What the task requires:
Once the line containing "change (2 ^ 8) with 256. lia." is found in the entries below, reproduce it and every line after it, stopping at and including the line containing "change (2 ^ 8) with 256. change (2 ^ 16)"; reproduce nothing else, and keep each line exact.

Given entries:
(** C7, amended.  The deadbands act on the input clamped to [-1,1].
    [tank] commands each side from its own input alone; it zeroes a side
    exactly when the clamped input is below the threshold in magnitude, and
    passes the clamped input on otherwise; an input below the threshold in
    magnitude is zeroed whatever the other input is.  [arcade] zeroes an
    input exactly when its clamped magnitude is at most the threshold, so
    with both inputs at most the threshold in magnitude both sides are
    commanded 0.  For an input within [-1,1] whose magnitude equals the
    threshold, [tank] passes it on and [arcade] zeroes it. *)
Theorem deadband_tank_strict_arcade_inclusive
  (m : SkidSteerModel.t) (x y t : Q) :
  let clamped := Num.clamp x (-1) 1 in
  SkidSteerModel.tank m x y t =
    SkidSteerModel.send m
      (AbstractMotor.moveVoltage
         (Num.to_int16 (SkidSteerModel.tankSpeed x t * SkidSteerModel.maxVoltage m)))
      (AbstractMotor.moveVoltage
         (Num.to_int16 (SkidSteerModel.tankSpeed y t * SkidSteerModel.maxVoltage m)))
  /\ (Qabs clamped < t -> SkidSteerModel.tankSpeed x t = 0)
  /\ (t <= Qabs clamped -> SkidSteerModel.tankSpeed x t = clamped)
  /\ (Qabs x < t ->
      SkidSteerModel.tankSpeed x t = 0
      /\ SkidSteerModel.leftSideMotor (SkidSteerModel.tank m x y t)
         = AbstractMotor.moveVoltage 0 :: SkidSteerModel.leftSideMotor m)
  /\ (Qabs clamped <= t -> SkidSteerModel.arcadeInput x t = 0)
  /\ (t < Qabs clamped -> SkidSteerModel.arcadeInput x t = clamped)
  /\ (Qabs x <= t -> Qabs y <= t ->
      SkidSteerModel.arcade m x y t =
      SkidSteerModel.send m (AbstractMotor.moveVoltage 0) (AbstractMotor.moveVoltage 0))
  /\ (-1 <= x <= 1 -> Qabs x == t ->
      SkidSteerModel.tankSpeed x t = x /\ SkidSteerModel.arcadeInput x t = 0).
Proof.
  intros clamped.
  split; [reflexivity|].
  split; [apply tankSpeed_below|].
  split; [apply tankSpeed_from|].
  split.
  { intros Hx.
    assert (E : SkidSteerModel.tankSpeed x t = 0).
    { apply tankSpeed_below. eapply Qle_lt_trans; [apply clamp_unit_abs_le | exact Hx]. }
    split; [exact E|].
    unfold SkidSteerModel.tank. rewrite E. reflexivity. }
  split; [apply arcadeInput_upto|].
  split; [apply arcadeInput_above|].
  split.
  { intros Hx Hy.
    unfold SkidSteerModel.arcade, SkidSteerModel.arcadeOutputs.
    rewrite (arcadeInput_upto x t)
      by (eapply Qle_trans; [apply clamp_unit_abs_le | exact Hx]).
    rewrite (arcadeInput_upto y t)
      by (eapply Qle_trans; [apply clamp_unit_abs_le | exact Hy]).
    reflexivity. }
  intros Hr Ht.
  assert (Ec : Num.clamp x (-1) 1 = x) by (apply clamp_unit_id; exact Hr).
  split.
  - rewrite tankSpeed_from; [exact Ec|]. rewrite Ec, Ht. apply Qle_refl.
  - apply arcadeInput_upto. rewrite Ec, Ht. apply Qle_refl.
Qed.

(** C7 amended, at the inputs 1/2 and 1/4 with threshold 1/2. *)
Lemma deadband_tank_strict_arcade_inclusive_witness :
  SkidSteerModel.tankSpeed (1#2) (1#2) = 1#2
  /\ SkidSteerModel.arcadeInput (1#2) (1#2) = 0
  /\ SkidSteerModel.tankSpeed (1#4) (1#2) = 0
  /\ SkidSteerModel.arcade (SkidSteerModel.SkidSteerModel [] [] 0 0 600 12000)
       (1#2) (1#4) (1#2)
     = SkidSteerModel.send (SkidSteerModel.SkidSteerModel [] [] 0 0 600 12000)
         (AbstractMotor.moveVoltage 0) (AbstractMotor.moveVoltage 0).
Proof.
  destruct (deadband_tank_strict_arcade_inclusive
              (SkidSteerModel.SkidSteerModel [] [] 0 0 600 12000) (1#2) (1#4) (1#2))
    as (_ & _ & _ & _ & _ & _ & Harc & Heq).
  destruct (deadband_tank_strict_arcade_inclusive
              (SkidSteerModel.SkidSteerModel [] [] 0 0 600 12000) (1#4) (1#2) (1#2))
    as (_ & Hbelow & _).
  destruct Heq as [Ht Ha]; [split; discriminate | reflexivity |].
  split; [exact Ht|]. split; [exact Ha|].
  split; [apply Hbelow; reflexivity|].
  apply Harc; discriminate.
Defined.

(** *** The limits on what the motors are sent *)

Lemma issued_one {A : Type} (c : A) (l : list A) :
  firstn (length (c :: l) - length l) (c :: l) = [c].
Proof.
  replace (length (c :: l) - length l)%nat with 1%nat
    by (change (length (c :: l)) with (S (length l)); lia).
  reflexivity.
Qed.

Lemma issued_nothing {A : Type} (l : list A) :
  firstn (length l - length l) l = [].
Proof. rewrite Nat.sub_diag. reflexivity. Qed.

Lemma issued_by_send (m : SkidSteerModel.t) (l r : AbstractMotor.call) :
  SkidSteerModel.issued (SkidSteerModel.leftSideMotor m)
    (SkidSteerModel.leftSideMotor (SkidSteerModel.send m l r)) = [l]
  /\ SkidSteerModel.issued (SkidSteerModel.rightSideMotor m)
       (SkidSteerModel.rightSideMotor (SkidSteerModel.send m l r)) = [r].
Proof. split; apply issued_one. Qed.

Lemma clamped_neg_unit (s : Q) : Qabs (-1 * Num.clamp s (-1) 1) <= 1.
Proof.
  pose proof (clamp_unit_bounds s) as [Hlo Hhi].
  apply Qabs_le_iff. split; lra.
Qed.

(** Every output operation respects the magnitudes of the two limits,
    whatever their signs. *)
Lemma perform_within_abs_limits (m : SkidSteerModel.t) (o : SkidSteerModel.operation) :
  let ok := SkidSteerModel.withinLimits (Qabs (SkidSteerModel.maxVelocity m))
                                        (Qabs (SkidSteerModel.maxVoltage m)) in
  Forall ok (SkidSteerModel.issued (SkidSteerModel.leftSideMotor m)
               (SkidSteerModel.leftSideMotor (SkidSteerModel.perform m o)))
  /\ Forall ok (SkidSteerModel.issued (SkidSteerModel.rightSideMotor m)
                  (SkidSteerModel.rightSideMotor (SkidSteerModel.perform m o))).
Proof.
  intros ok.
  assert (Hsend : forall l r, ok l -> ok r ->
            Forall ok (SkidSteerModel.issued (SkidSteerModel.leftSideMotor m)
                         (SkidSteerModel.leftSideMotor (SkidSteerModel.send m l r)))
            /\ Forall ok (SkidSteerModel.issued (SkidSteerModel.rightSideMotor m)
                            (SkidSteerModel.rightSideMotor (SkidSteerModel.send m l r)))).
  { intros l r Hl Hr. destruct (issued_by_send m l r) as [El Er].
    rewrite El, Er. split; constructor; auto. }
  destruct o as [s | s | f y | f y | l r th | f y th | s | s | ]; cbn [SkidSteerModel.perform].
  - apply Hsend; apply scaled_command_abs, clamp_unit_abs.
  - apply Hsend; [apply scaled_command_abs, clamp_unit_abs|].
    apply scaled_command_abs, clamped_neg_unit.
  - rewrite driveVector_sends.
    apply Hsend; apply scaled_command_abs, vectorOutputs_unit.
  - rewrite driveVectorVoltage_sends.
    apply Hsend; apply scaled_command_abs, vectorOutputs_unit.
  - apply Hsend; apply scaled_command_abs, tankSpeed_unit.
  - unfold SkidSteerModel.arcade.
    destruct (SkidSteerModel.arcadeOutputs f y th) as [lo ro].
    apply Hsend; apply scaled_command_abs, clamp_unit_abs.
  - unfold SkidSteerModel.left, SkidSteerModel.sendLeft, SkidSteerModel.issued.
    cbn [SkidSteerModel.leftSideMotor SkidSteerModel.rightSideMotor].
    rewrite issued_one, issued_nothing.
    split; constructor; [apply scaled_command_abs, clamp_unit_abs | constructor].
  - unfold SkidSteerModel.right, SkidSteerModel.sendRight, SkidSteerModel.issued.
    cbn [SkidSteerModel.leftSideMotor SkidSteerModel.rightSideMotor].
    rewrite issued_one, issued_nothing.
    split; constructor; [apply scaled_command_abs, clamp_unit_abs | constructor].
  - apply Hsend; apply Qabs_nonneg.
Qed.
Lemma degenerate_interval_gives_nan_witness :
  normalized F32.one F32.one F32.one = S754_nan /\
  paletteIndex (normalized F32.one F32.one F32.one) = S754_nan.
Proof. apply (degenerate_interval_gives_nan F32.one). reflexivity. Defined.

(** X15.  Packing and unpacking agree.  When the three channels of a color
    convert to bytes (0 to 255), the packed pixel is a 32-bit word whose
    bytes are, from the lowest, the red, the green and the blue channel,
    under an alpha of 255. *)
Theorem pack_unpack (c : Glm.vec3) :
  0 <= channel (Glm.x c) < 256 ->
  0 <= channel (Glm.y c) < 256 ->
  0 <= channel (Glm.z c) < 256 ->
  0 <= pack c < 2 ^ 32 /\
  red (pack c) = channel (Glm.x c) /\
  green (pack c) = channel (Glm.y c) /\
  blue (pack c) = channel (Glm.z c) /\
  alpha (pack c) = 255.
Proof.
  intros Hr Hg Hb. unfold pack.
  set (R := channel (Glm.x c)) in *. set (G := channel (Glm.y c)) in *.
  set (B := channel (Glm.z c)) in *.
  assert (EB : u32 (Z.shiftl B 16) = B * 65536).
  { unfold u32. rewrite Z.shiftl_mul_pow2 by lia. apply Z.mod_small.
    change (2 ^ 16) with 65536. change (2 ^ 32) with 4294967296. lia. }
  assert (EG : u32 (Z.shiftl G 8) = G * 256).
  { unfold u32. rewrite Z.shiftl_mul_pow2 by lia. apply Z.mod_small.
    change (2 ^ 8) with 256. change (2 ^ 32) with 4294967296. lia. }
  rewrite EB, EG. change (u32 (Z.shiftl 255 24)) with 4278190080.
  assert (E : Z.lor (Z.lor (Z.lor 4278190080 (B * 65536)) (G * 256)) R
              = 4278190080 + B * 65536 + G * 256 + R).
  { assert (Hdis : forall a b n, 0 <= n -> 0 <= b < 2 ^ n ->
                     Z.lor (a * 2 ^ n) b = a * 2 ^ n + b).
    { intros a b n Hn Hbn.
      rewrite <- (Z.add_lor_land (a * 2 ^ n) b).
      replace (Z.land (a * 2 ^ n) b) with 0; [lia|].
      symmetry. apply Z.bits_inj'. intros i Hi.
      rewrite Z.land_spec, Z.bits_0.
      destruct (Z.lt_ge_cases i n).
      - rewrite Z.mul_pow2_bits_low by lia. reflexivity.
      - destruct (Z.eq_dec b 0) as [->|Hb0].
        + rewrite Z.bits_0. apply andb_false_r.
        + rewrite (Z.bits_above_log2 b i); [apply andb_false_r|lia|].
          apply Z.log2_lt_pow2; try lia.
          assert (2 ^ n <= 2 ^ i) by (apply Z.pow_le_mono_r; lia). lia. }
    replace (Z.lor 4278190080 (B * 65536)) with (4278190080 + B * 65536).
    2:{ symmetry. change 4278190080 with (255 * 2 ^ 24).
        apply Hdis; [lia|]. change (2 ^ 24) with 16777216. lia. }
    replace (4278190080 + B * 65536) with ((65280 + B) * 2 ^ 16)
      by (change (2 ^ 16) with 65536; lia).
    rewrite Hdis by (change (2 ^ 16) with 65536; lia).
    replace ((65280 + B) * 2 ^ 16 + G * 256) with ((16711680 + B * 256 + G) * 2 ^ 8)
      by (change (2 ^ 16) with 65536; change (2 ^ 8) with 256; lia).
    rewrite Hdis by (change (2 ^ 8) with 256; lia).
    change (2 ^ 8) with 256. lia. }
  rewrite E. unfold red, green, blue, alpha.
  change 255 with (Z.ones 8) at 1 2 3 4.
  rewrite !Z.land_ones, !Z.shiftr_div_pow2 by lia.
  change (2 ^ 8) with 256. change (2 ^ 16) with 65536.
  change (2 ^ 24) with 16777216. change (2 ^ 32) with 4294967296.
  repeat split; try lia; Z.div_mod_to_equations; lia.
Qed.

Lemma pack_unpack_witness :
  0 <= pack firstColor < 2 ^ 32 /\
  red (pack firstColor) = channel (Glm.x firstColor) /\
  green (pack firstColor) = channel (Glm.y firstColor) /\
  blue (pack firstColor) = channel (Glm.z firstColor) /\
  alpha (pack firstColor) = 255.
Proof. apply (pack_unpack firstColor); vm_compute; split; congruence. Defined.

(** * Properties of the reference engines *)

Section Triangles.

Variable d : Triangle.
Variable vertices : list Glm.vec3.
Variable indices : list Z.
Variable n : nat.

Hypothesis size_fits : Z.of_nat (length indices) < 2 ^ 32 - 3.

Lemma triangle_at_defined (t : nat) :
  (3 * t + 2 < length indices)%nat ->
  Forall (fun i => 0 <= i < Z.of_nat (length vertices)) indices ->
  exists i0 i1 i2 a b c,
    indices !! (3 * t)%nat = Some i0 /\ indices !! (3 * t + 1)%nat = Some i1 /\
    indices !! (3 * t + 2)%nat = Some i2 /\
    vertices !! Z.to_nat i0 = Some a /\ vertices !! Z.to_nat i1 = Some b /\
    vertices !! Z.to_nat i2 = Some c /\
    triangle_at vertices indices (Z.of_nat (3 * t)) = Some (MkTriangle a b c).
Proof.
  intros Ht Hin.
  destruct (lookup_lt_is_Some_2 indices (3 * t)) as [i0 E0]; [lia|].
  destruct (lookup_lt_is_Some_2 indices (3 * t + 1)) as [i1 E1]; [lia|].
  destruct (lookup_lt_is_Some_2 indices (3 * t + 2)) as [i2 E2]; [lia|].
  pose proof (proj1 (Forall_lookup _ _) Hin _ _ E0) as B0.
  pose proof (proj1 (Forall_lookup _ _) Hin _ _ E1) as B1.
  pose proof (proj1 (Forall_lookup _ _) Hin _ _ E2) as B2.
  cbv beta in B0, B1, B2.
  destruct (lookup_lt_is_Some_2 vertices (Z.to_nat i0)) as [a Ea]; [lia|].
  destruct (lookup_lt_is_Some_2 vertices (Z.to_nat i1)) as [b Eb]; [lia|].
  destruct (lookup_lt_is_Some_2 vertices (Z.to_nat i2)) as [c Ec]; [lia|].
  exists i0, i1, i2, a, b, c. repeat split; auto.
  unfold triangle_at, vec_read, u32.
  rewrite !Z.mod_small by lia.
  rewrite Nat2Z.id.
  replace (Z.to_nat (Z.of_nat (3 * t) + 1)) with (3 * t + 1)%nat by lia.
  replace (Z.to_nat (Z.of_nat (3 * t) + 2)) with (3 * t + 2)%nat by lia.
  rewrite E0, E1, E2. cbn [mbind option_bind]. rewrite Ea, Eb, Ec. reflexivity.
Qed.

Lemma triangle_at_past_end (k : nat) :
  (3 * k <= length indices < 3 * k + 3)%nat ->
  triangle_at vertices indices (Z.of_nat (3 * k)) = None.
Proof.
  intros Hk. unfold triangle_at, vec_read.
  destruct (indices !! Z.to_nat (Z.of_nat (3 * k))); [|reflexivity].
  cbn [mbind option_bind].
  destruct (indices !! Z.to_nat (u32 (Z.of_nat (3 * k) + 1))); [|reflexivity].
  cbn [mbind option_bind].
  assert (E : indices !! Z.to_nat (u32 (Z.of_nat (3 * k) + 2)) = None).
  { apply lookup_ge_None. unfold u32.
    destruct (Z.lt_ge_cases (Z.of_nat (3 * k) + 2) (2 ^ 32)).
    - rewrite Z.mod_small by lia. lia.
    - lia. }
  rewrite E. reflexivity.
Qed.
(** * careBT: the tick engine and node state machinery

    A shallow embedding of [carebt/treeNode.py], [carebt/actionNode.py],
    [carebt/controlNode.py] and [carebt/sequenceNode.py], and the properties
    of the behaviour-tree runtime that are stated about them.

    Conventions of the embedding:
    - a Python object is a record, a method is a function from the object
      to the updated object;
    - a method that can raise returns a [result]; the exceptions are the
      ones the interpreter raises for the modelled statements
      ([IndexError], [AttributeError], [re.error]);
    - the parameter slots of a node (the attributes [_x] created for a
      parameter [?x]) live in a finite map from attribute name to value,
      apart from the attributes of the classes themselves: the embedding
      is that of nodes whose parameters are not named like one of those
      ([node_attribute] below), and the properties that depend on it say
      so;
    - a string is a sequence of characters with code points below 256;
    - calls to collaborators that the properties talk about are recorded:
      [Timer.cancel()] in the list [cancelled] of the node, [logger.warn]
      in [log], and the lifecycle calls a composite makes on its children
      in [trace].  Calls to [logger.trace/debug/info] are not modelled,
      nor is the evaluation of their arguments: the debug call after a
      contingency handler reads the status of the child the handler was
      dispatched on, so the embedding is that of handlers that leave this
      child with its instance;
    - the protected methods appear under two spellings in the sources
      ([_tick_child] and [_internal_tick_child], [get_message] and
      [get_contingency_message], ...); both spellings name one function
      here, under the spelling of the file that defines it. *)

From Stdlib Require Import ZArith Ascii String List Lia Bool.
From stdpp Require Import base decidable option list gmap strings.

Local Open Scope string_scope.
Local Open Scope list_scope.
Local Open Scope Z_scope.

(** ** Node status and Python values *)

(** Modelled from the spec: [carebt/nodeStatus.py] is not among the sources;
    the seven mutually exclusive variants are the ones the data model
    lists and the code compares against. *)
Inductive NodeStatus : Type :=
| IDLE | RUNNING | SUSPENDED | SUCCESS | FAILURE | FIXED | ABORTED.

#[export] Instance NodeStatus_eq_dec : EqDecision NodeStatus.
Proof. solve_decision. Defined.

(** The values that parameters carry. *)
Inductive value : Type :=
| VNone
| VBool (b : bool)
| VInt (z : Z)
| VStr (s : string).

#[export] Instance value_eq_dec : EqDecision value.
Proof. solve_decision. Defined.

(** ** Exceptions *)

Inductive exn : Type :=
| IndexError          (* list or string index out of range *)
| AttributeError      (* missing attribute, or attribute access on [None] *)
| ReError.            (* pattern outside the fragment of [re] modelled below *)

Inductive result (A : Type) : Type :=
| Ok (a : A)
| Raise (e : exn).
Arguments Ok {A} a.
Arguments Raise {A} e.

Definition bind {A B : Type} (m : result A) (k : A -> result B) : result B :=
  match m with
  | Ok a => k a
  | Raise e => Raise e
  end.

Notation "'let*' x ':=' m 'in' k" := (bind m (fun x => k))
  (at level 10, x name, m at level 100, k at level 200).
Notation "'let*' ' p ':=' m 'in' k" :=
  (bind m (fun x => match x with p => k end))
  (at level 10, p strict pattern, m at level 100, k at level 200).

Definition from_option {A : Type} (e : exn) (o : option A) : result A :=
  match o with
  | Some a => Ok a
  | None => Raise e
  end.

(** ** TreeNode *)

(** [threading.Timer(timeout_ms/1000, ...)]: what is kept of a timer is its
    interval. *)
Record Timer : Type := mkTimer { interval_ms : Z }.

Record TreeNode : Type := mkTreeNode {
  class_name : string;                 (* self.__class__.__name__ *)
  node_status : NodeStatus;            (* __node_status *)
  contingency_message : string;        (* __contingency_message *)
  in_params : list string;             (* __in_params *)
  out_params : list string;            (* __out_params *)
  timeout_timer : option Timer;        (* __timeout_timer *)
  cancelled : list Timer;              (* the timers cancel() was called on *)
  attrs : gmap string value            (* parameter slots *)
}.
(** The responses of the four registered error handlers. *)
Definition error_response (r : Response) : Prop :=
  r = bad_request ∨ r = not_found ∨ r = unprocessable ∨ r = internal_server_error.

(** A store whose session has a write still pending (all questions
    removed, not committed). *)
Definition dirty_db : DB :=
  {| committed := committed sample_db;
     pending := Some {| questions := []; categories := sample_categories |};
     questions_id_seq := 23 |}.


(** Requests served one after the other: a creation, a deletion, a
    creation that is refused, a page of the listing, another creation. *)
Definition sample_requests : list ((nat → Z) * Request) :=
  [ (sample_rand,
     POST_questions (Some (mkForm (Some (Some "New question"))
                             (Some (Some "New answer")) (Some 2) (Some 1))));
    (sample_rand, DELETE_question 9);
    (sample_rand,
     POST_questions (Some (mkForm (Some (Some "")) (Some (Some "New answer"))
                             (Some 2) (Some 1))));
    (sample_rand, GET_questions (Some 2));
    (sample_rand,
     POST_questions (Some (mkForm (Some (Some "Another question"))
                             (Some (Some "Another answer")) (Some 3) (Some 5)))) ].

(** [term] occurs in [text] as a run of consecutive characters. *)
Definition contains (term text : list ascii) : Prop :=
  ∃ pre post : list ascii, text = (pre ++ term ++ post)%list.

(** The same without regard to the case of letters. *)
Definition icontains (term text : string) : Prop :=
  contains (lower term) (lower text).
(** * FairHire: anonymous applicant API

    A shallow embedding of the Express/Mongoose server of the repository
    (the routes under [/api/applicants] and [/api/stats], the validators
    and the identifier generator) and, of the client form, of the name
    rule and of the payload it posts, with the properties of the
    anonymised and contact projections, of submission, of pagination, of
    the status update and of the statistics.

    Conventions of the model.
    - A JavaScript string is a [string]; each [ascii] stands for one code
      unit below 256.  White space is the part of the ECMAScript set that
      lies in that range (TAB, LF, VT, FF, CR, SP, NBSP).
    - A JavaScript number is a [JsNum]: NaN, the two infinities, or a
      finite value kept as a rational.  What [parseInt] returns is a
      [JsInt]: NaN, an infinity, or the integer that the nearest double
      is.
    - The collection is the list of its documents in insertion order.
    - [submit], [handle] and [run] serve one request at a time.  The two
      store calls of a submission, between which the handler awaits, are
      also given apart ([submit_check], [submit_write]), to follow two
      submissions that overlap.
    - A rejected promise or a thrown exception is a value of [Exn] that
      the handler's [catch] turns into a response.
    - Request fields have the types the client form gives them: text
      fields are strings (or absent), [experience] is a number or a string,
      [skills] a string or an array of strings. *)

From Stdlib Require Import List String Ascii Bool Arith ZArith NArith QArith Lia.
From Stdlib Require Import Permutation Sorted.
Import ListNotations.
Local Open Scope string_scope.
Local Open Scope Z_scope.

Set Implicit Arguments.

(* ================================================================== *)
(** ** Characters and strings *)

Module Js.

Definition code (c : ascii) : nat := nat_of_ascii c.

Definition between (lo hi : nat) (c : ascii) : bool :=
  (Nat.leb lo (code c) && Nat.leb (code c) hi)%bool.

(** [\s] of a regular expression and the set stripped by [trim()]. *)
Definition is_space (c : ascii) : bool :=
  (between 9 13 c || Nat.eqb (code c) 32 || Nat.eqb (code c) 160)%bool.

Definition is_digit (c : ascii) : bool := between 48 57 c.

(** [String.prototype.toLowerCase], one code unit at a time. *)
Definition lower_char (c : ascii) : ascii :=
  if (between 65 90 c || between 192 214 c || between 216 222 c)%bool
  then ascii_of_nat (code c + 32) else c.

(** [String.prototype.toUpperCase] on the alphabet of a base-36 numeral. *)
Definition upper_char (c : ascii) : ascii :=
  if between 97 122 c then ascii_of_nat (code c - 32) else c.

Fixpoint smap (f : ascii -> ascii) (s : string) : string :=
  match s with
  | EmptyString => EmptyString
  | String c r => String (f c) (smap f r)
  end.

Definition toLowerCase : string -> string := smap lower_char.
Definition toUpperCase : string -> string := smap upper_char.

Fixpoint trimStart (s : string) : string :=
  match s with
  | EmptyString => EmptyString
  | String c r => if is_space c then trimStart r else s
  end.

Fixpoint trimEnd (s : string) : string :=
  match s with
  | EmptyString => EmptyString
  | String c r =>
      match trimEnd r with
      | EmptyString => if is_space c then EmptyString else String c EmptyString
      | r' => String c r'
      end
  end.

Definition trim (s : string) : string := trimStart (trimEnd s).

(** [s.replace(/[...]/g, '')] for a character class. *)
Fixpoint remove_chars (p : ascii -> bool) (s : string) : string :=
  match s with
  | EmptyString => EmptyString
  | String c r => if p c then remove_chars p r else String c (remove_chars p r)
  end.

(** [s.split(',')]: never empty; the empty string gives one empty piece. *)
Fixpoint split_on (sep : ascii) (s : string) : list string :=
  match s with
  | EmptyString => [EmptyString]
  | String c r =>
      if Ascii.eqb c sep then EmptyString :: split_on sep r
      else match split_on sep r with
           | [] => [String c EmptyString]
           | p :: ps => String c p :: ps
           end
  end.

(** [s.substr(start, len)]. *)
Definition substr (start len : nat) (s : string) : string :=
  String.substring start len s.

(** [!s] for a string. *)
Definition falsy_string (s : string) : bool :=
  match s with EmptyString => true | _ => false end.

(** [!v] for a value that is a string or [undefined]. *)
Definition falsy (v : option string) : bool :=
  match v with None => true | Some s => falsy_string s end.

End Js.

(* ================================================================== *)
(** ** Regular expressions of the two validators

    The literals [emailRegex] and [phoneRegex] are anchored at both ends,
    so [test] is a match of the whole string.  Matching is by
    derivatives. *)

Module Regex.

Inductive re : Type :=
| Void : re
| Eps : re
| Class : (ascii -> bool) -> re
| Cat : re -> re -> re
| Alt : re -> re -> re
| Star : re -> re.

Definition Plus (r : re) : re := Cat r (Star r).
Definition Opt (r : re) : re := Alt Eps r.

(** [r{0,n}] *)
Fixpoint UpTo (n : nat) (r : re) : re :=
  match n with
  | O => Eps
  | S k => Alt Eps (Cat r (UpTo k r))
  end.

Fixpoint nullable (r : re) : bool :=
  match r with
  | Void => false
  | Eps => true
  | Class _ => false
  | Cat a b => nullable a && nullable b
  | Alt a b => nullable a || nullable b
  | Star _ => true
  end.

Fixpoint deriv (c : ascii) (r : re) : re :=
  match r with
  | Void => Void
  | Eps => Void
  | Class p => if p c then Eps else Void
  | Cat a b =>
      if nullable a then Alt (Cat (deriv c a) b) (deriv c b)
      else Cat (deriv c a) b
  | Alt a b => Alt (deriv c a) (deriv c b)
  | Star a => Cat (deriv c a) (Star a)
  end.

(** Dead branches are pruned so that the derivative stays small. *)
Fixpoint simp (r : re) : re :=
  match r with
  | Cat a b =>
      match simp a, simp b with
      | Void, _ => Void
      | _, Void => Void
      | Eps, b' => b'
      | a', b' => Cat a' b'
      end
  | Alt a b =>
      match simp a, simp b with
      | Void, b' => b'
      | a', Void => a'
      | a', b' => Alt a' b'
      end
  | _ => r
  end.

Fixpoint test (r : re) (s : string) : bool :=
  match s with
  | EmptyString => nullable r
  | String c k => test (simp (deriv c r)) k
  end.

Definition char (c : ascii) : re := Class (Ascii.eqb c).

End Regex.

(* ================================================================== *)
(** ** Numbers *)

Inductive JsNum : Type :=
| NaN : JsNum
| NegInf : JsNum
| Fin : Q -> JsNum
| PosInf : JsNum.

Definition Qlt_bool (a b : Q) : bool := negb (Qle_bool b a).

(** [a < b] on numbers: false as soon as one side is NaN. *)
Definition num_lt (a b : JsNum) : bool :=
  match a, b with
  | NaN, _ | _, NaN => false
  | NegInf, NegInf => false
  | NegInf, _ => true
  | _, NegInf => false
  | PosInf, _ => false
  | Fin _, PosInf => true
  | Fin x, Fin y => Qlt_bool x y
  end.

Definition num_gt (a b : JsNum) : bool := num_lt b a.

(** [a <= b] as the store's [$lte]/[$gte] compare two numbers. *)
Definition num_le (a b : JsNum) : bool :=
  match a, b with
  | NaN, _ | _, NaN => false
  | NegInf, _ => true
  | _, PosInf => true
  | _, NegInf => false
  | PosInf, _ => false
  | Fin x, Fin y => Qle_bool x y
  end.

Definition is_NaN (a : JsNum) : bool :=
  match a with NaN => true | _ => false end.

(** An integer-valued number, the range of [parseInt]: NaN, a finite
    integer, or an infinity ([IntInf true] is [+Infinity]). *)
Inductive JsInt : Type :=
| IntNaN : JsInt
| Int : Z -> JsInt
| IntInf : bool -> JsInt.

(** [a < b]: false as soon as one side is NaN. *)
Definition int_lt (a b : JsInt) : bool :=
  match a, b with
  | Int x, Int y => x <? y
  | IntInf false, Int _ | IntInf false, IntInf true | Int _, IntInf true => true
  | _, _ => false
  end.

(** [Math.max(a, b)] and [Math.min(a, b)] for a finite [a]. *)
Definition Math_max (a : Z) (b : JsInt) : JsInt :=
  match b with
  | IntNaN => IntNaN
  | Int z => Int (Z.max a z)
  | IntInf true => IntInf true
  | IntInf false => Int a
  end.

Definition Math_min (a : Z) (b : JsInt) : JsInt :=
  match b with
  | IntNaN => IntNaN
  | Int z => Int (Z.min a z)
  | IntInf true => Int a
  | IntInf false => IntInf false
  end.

Response to the exercise:
    change (2 ^ 8) with 256. lia. }
  rewrite E. unfold red, green, blue, alpha.
  change 255 with (Z.ones 8) at 1 2 3 4.
  rewrite !Z.land_ones, !Z.shiftr_div_pow2 by lia.
  change (2 ^ 8) with 256. change (2 ^ 16) with 65536.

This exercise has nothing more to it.